[[ RECORD EXTRACTS open ]]

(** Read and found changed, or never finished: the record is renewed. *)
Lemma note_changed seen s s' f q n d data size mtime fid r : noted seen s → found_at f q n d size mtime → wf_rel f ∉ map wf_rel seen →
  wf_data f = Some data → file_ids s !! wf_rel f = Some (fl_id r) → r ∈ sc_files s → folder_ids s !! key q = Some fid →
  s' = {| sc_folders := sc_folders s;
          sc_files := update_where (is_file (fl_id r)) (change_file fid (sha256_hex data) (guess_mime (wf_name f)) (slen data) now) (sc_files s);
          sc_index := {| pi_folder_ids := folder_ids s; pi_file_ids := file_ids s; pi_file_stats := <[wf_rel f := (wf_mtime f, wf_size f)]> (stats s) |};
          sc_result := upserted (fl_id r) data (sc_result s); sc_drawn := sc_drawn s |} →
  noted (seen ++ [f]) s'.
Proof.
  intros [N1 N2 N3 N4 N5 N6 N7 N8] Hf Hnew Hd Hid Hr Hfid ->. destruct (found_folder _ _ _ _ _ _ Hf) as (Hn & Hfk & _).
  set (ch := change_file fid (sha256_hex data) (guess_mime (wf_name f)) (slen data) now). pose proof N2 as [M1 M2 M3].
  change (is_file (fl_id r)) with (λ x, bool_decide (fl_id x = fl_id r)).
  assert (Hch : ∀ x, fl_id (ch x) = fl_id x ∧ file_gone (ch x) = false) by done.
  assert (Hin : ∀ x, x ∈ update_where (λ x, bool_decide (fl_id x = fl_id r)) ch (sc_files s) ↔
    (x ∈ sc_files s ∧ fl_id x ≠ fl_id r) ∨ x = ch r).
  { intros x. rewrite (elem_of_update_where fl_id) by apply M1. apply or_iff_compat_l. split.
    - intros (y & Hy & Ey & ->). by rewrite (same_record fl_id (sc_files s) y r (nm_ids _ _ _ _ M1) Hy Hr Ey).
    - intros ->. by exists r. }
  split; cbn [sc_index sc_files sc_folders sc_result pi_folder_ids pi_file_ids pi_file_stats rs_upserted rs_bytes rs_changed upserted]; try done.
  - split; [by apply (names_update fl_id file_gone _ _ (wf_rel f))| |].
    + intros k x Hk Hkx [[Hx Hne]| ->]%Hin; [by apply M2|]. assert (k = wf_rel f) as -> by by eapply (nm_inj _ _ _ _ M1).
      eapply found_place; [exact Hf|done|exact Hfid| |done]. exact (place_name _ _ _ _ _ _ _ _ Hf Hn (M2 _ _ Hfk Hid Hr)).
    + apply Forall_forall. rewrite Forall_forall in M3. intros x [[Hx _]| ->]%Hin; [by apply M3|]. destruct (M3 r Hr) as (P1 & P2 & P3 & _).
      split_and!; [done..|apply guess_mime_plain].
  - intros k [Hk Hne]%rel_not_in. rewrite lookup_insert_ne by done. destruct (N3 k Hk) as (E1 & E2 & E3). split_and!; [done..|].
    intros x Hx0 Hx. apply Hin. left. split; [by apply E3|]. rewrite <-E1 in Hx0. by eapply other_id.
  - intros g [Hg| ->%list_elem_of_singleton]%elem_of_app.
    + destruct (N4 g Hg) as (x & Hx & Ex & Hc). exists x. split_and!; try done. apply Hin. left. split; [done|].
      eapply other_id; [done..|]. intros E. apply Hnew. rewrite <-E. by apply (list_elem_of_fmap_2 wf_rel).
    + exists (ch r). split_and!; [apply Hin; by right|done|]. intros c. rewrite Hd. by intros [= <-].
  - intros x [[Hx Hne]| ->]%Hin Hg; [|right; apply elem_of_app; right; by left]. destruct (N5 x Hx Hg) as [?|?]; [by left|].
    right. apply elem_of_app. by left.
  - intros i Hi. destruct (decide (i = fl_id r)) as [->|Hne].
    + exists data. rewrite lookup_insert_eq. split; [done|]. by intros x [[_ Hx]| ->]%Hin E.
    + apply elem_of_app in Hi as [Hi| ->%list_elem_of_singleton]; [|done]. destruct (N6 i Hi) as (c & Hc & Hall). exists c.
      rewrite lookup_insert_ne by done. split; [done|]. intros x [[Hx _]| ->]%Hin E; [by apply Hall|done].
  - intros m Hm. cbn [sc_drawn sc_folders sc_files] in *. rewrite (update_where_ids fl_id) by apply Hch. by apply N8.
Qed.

[[ RECORD EXTRACTS closed ]]

Your answer should be a single number: the tally of lines in the entries that include the word "data".

6